It’s hard to imagine that a team that’s won five of the first seven races of the season would want to make a major change at mid-season, but the Vance & Hines Harley-Davidson team didn’t get to where they are by being stagnant. With riders Andrew Hines and Eddie Krawiec comfortably seeded in the top two spots in the Countdown to the Championship, and new addition Angelle Sampey solidly in the top ten, the team is rolling out their new FXDR Pro Stock Motorcycles this weekend at the Dodge Mile-High Nationals presented by Pennzoil.
At their last outing in Norwalk, Hines and Kraweic raced in the final. Since then, the Vance & Hines crew has worked feverishly to finish their three bikes in time for the Western Swing events in Denver and Sonoma. Two of the bikes were ready in early July so Krawic and Sampey made a few test runs at Lucas Oil Raceway Indianapolis on July 4. They were encouraged by the results. The FXDR is the fourth factory Harley-Davidson model that has been adapted for NHRA Pro Stock Motorcycle competition joining the V-Rod, Night Rod, and Street Rod, and Hines believes it will be their best.
“We found out more than a year ago, April actually, that Harley-Davidson was looking to make a change to their Pro Stock Motorcycle program,” said Hines. “After that, we put together a time table to get the bodies designed, approved by NHRA, and then built to run. This is a big deal for our program to be racing a model that Harley-Davidson wants to push in front of the NHRA crowd.”
The Harley-Davidson Street Rod made its debut at the 2017 Englishtown race and since then, Hines and Krawiec have combined to win 16 events. Krawiec also rode the bike to the 2017 Mello Yello championship. Hines doesn’t expect a lengthy adjustment period for the next FXDR, since they are fitted to the existing chassis, that is built in-house at the Vance & Hines shop in Brownsburg.
“It’s just all new carbon fiber,” Hines said. “The chassis are the same. Aerodynamically, we think these bikes are very similar to the Street Rod. There is a negligible difference, mostly because the FXDR bikes have a bigger front fairing. They push the same amount of air as the Street Rods, but less of it is on the rider. We also don’t have any data on the airbox. Sometimes, that requires a little different tuning. So, not only do we have to deal with the air here in Denver, but we’re not sure what this new bike wants. That’s a bit of a concern but we’ll get it figured out.”
Sampey is looking forward to racing the new FXDR, perhaps even more than Hines and Krawiec. It’s not been a secret that she’s had a steep learning curve this year since she began riding the Street Rod bike. The additional frontal area of the FXDR should be a benefit to the three-time world champion.
“The Street Rod felt wide and flat and we had to work hard to make me comfortable,” said Sampey. “The tank was also a little high and that made it tough for me to get tucked. This new [FXDR] suits me. I could tell the first time that I sat on it, I was going to be more comfortable. I made three nice runs in testing and that gives me a lot more confidence for the rest of the year.”
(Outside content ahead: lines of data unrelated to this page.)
Lemma index_select_Ok (embeddings : list E) (index : list nat) :
  (∀ i, i ∈ index → i < length embeddings) →
  ∃ rows, index_select embeddings index = Ok rows ∧
          Forall2 (λ i e, embeddings !! i = Some e) index rows.
Proof.
  induction index as [|i index IH]; intros Hin.
  - exists []. split; [done|constructor].
  - destruct IH as (rows & Hrows & Hall).
    { intros k Hk. apply Hin. by right. }
    destruct (lookup_lt_is_Some_2 embeddings i) as [e He]; [apply Hin; by left|].
    exists (e :: rows). unfold index_select in *. cbn. rewrite He. cbn.
    rewrite Hrows. cbn. split; [done|]. by constructor.
Qed.

Lemma index_select_column (proj : pair → nat) (embeddings : list E) (pairs : list pair) :
  (∀ p, p ∈ pairs → proj p < length embeddings) →
  ∃ rows, index_select embeddings (proj <$> pairs) = Ok rows ∧
          Forall2 (λ p e, embeddings !! proj p = Some e) pairs rows.
Proof.
  intros Hin. destruct (index_select_Ok embeddings (proj <$> pairs)) as (rows & Hr & Hall).
  { intros i (p & -> & Hp)%list_elem_of_fmap. by apply Hin. }
  exists rows. split; [done|]. by apply Forall2_fmap_l in Hall.
Qed.

End Select.

(** On CPU embeddings, when [get_pairs] returns pairs whose indices are rows
    of the embeddings, [select] returns the rows gathered at the first and
    at the second index of the pairs of [pos ++ neg], in that order, and
    the similarity labels 1 for each positive position followed by 0 for
    each negative one. *)
Lemma select_cpu_positives_then_negatives {E : Type} `{!Selector.PairSelector E}
      (embeddings : list E) (labels : list Z) (pos neg : list Selector.pair) :
  Selector.get_pairs embeddings labels = Ok (pos, neg) →
  (∀ p, p ∈ pos ++ neg → p.1 < length embeddings ∧ p.2 < length embeddings) →
  ∃ first second sim,
    Selector.select Selector.CPU embeddings labels = Ok ((first, second), sim) ∧
    Forall2 (λ p e, embeddings !! p.1 = Some e) (pos ++ neg) first ∧
    Forall2 (λ p e, embeddings !! p.2 = Some e) (pos ++ neg) second ∧
    sim = replicate (length pos) 1%Z ++ replicate (length neg) 0%Z.
Proof.
  intros Hp Hin.
  assert (Hpos : ∀ p, p ∈ pos → p.1 < length embeddings ∧ p.2 < length embeddings).
  { intros p Hp'. apply Hin, elem_of_app. by left. }
  assert (Hneg : ∀ p, p ∈ neg → p.1 < length embeddings ∧ p.2 < length embeddings).
  { intros p Hp'. apply Hin, elem_of_app. by right. }
  destruct (index_select_column fst embeddings pos) as (fp & Hfp & Afp); [intros; by apply Hpos|].
  destruct (index_select_column fst embeddings neg) as (fn & Hfn & Afn); [intros; by apply Hneg|].
  destruct (index_select_column snd embeddings pos) as (sp & Hsp & Asp); [intros; by apply Hpos|].
  destruct (index_select_column snd embeddings neg) as (sn & Hsn & Asn); [intros; by apply Hneg|].
  exists (fp ++ fn), (sp ++ sn), (replicate (length pos) 1%Z ++ replicate (length neg) 0%Z).
  split_and!; [|by apply Forall2_app..|done].
  unfold Selector.select, Selector.index_select_on, Selector.to_device, Selector.tensor_long,
    Selector.pair in *.
  rewrite Hp. cbn -[Selector.index_select].
  rewrite Hfp. cbn -[Selector.index_select]. rewrite Hfn. cbn -[Selector.index_select].
  rewrite Hsp. cbn -[Selector.index_select]. rewrite Hsn. done.
Qed.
As an aside, the bikes that Hines and Krawiec are riding are painted in the traditional orange and black Harley-Davidson colors while Sampey’s bike is adorned with a 2020 factory color known as Barracuda silver.
Any concerns that Hines may have had about racing a new and un-tested bike were answered during Friday's opening qualifying session where Hines was both quickest and fastest with a 7.232 at 186.20 mph. Jerry Savoie was second-quickest with a 7.265 on his Suzuki.